The question asks for a Haskell encoding of a class hierarchy with two goals:
- being able to shove everything into one managing container
- code reuse
I'll use a smaller variant of the class hierarchy from the question for my examples. The easiest way to achieve goal 1 is to have a single algebra data type for entities. We can then use lists or arrays or whatever container we want that contain entities. So we want:
data Entity = ...
type ExampleContainer = [Entity]
How should we fill in the ...? I first show a naive approach, analyze why it fails to provide reuse, and then turn this insight into a more sophisticated approach that provides reuse.

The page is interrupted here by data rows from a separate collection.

(** * CubitPy: the python3 side of the cubit wrapper

    A shallow embedding of [cubitpy/cubit_wrapper_utility.py],
    [cubitpy/cubit_wrapper3.py], [cubitpy/cubitpy_types.py] and
    [cubitpy/utils.py], and the properties of the proxy layer that are
    stated about them.

    Python values are an inductive type, exceptions are values of an
    error type, and the code that talks to the python2 interpreter is
    written in a state-and-exception monad over the observable world
    (the messages sent over the channel, the state of the remote
    interpreter, the log file and the standard output). *)

From Stdlib Require Import ZArith List String Ascii Bool Lia Floats.
From Stdlib Require Import DecimalString DecimalNat Permutation.
Import ListNotations.

Local Open Scope string_scope.
Local Open Scope Z_scope.

Set Warnings "-register-all".

(** * Python values *)

(** [cubitpy_types.GeometryType], reached in the wrapper as
    [cupy.geometry]. *)
Inductive GeometryType : Type := vertex | curve | surface | volume.

(** [GeometryType.get_cubit_string].  The source ends in an [else] that
    raises [ValueError]; with four members that branch has no input. *)
Definition get_cubit_string (g : GeometryType) : string :=
  match g with
  | vertex => "vertex"
  | curve => "curve"
  | surface => "surface"
  | volume => "volume"
  end.

(** The values the wrapper handles.  Numbers carry their class as far as
    [isinstance] can tell it: [PBool] and [PIntSub] are instances of
    [int], [PFloatSub] (numpy.float64, say) is an instance of [float].
    A [CubitObject] is its [cubit_id] together with the flag that tells
    a [CubitObjectMain] from a plain [CubitObject].  [PArray] is a numpy
    array of at least one dimension, given by what the iteration over
    it yields; [POpaque] is an object of any other class, given by the
    name of the class and by what [repr] shows. *)
Inductive PyVal : Type :=
| PNone
| PBool (b : bool)
| PInt (z : Z)
| PIntSub (cls : string) (z : Z)
| PFloat (f : float)
| PFloatSub (cls : string) (f : float)
| PStr (s : string)
| PList (items : list PyVal)
| PTuple (items : list PyVal)
| PArray (items : list PyVal)
| PDict (entries : list (string * PyVal))
| PCubitObject (main : bool) (cubit_id : PyVal)
| PGeometry (g : GeometryType)
| POpaque (cls : string) (repr : string).
Definition set_endTime (v : option Date) (m : Match) : Match :=
  mkMatch (tournamentId m) (teamAId m) (teamBId m) (scheduleAt m)
    (result m) (score m) (status m) (round m) (bracket m) (duration m)
    (startTime m) v (winnerId m) (bestOf m) (games m) (streamUrl m) (notes m)
    (refereeId m).

Definition set_winnerId (v : option ObjectId) (m : Match) : Match :=
  mkMatch (tournamentId m) (teamAId m) (teamBId m) (scheduleAt m)
    (result m) (score m) (status m) (round m) (bracket m) (duration m)
    (startTime m) (endTime m) v (bestOf m) (games m) (streamUrl m) (notes m)
    (refereeId m).

Definition set_games (v : list Game) (m : Match) : Match :=
  mkMatch (tournamentId m) (teamAId m) (teamBId m) (scheduleAt m)
    (result m) (score m) (status m) (round m) (bracket m) (duration m)
    (startTime m) (endTime m) (winnerId m) (bestOf m) v (streamUrl m) (notes m)
    (refereeId m).

Definition set_notes (v : option string) (m : Match) : Match :=
  mkMatch (tournamentId m) (teamAId m) (teamBId m) (scheduleAt m)
    (result m) (score m) (status m) (round m) (bracket m) (duration m)
    (startTime m) (endTime m) (winnerId m) (bestOf m) (games m) (streamUrl m) v
    (refereeId m).

(** ** [save]: schema validation, then the [pre('save')] hook *)

(** The message of one failed path of a validation: a text, or the
    message mongoose makes for a value that could not be cast to the type
    of its path, whose wording is the library's. *)
Inductive Message :=
| Text (s : string)
| CastError (path : string).

(** What a rejected [save] carries: mongoose's own [ValidationError], with
    the messages of the paths that failed, or the plain [Error] the hook
    hands to [next]. The constructor is the [name] of the error. *)
Inductive SaveError :=
| ValidationError (errors : list Message)
| Error (message : string).

Inductive Promise (A : Type) :=
| Resolved (a : A)
| Rejected (e : SaveError).
Arguments Resolved {A} a.
Arguments Rejected {A} e.

Definition is_resolved {A} (p : Promise A) : bool :=
  match p with Resolved _ => true | Rejected _ => false end.

Definition brackets : list string := ["winners"; "losers"; "finals"; "group"].

Definition check (failed : bool) (msg : Message) : list Message :=
  if failed then [msg] else [].

(** The validation of a document: the cast of [scheduleAt] to a date, and
    the validators of the schema, [maxlength], [min] and [enum]. The
    message of a failed [enum] is mongoose's default one. *)
Definition validate (m : Match) : list Message :=
  check (negb (valid_date (scheduleAt m))) (CastError "scheduleAt") ++
  check (200 <? Z.of_nat (js_length (result m)))
        (Text "Result cannot exceed 200 characters") ++
  check (s_teamA (score m) <? 0) (Text "Score cannot be negative") ++
  check (s_teamB (score m) <? 0) (Text "Score cannot be negative") ++
  check (round m <? 1) (Text "Round must be at least 1") ++
  check (negb (bool_decide (bracket m ∈ brackets)))
        (Text ("`" ++ bracket m ++
               "` is not a valid enum value for path `bracket`.")%string) ++
  check (bestOf m <? 1) (Text "Best of must be at least 1") ++
  check (match notes m with
         | Some s => 1000 <? Z.of_nat (js_length s)
         | None => false
         end) (Text "Notes cannot exceed 1000 characters").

Naive approach, bad reuse :(
There are multiple kinds of entities in the CEntity class hierarchy, so we could use multiple constructors for the Entity data type:
data Entity
= Car Position Velocity Color
| Player Position Velocity Gun
| Door Position Key
| Rock Position
Every leaf of the class hierarchy corresponds to a constructor, but the intermediate classes don't show up. This leads to a duplication in the datatype declaration: We repeat Position and Velocity multiple times. This duplication on the type level also influences the rest of our program: For example, a function that moves objects with a velocity one step forward would look like:
move :: Entity -> Entity
move (Car position velocity color) = Car (position + velocity) velocity color
move (Player position velocity gun) = Tank (position + velocity) velocity gun
move (Door poosition key) = Door position key
move (Rock position) = Rock position
The duplication of the Position and Velocity fields indeed leads to a duplication of the position + velocity formula. Maybe if we reuse the Position and Velocity fields in the algebraic data type, we can also reuse the position + velocity formula?

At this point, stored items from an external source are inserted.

(** What an outcome of the loop says about the guesses it was handed: a win
    came with the first guess equal to the secret, within the tries left; a
    loss came after as many guesses as there were tries left, none of them
    the secret. Either way the legend is the one the calls of [color_guess]
    on the guesses taken leave behind. *)
Lemma game_loop_outcome wordle fuel :
  ∀ board tries w b w',
    tries ≤ TRIES_LIMIT →
    game_loop fuel wordle board tries w = Ok (b, w') →
    let guesses := submitted (WORDLIST w) (stdin w) in
    ∃ n, WORDLIST w' = WORDLIST w
         ∧ n ≤ length guesses ∧ tries + n ≤ TRIES_LIMIT
         ∧ submitted (WORDLIST w') (stdin w') = drop n guesses
         ∧ (if b then ∃ k, n = S k ∧ guesses !! k = Some wordle
            else tries + n = TRIES_LIMIT)
         ∧ (∀ j, (if b then S j else j) < n → guesses !! j ≠ Some wordle)
         ∧ ∃ pgs, color_guesses (round_calls wordle (take n guesses)) (LETTER_STATUS w)
                  = Ok (pgs, LETTER_STATUS w').
Proof.
  assert (∀ tries w b w',
            tries ≤ TRIES_LIMIT → ¬ tries < TRIES_LIMIT →
            @ret World bool false w = Ok (b, w') →
            let guesses := submitted (WORDLIST w) (stdin w) in
            ∃ n, WORDLIST w' = WORDLIST w
                 ∧ n ≤ length guesses ∧ tries + n ≤ TRIES_LIMIT
                 ∧ submitted (WORDLIST w') (stdin w') = drop n guesses
                 ∧ (if b then ∃ k, n = S k ∧ guesses !! k = Some wordle
                    else tries + n = TRIES_LIMIT)
                 ∧ (∀ j, (if b then S j else j) < n → guesses !! j ≠ Some wordle)
                 ∧ ∃ pgs, color_guesses (round_calls wordle (take n guesses))
                            (LETTER_STATUS w) = Ok (pgs, LETTER_STATUS w')) as Hstop.
  { intros tries w b w' Hle Hge [= <- <-]. exists 0. rewrite drop_0.
    split; [done|]. split; [lia|]. split; [lia|]. split; [done|]. split; [lia|].
    split; [intros; lia|]. by exists []. }
  induction fuel as [|fuel IH]; intros board tries w b w' Hle; simpl;
    (case_bool_decide as Htries; [|by apply Hstop]).
  - done.
  - rewrite bind_Ok. intros (guess & w1 & Hread & Hrest).
    apply bind_Ok in Hrest as (board1 & w2 & Hadd & Hrest).
    pose proof (read_input_submitted tries w) as Hsub. rewrite Hread in Hsub.
    destruct (submitted (WORDLIST w) (stdin w)) as [|guess' rest] eqn:Eg; [done|].
    destruct Hsub as (lines' & [= <- ->] & Hlines).
    apply add_to_board_Ok in Hadd as (pg & st' & Hcolor & _ & _ & ->). simpl in *.
    case_bool_decide as Hwin.
    + injection Hrest as <- <-. subst guess. exists 1. simpl. rewrite drop_0.
      split; [done|]. split; [lia|]. split; [lia|]. split; [done|].
      split; [by exists 0|]. split; [intros; lia|].
      exists [pg]. unfold bind, ret. by rewrite Hcolor.
    + apply IH in Hrest; [|lia]. simpl in Hrest. rewrite Hlines in Hrest.
      destruct Hrest as (n & Hwl & Hlen & Hn & Hdrop & Hb & Hnot & pgs & Hpgs).
      exists (S n). simpl.
      split; [done|]. split; [lia|]. split; [lia|]. split; [done|]. split; [|split].
      * destruct b; [|lia]. destruct Hb as (k & -> & Hk). by exists (S k).
      * intros [|j] Hj; simpl; [congruence|]. apply Hnot. destruct b; lia.
      * exists (pg :: pgs). unfold bind, ret. by rewrite Hcolor, Hpgs.
Qed.


(** *** The fuel of [game] is enough *)

Lemma for_each_Raise {S A} (body : nat → A → M S A) todo a st e :
  for_each todo body a st = Raise e → ∃ i a' st', body i a' st' = Raise e.
Proof.
  revert a st. induction todo as [|i todo IH]; intros a st; simpl; [done|].
  unfold bind. destruct (body i a st) as [[a1 st1]|e1] eqn:Hb.
  - apply IH.
  - intros [= ->]. eauto.
Qed.

Lemma color_guess_in_Raise order guess wordle st e :
  color_guess_in order guess wordle st = Raise e → e = IndexError ∨ e = KeyError.
Proof.
  unfold color_guess_in, bind.
  destruct (for_each order _ _ st) as [[loc1 st1]|e1] eqn:H1.
  - destruct (for_each (range WORD_LENGTH) _ _ st1) as [[loc2 st2]|e2] eqn:H2; [done|].
    intros [= ->]. apply for_each_Raise in H2 as (i & [pg wf] & st' & Hb).
    revert Hb. unfold rest_body. unfold_monad.
    repeat (case_match; simplify_eq; try done); intros [= <-]; auto.
  - intros [= ->]. apply for_each_Raise in H1 as (i & [pg wf] & st' & Hb).
    revert Hb. unfold green_body. unfold_monad.
    repeat (case_match; simplify_eq; try done); intros [= <-]; auto.
Qed.

Lemma read_lines_Raise wordlist lines e :
  read_lines wordlist lines = Raise e → e = EOFError.
Proof.
  induction lines as [|line lines IH]; simpl; [by intros [= <-]|].
  repeat case_bool_decide; done.
Qed.

Lemma game_loop_fuel wordle fuel :
  ∀ board tries w,
    TRIES_LIMIT ≤ tries + fuel → game_loop fuel wordle board tries w ≠ Raise OutOfFuel.
Proof.
  induction fuel as [|fuel IH]; intros board tries w Hfuel; simpl;
    (case_bool_decide as Htries; [|done]); [lia|].
  unfold bind at 1, read_input.
  destruct (read_lines (WORDLIST w) (stdin w)) as [[guess lines']|e] eqn:Hread.
  - unfold bind at 1, add_to_board, on_status, bind at 1. simpl.
    destruct (color_guess guess wordle (LETTER_STATUS w)) as [[pg st']|e] eqn:Hcolor.
    + unfold ret at 1, raise. case_bool_decide; [|done].
      case_bool_decide; [done|]. apply IH. lia.
    + apply color_guess_in_Raise in Hcolor as [-> | ->]; done.
  - apply read_lines_Raise in Hread as ->. done.
Qed.

(** [game] never stops for want of fuel: what it raises, Python raises. *)
Lemma game_fuel_suffices wordle w : game wordle w ≠ Raise OutOfFuel.
Proof. apply game_loop_fuel. lia. Qed.

(** *** Winning and losing *)







(** A secret shorter than [WORD_LENGTH] (the command line may give one) ends
    the round on the first guess with an [IndexError], neither won nor
    lost. *)
Example short_secret_raises :
  game (chars "ABC") (mkWorld [chars "CRANE"] LETTER_STATUS_init [chars "crane"])
  = Raise IndexError.
Proof. by vm_compute. Qed.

Sophisticated approach, better reuse :)
We restructure our algebraic data so that common fields are shared. All entities have a position, but the other fields differ according to what kind of entity we have:
data Entity
= Entity Position EntityInfo
Moving objects have a velocity but fixed objects don't:
data EntityInfo
= Moving Velocity Moving
| Fixed Fixed
A moving object can be a car or a player:
data Moving
= Car Color
| Player Name
And a fixed object can be door or a rock:
data Fixed
= Door Key
| Rock
So we still have the four constructors Car, Player, Door and Rock, but in addition we have the constructors Entity, Moving and Fixed to store information that is available for multiple kinds of entities. These additional constructors correspond to the intermediate classes in the class hierarchy. Note that we only mention Position and Velocity once, so hopefully the code duplication in the move function should go away. And indeed:
move :: Entity -> Entity
move (Entity position (Moving velocity info))
= Entity (position + velocity) (Moving velocity info)
move (Entity position (Fixed info)) = Entity position (Fixed info)
Now, the formula position + velocity only appears once, as we hoped.
Summary
One approach for encoding a deep class hierarchy is by algebraic data types. Every class corresponds to a constructor, and every class that has subclasses also corresponds to a data type. If we avoid field duplication in these data type, we also avoid code duplication in the code that manipulates values of the data types.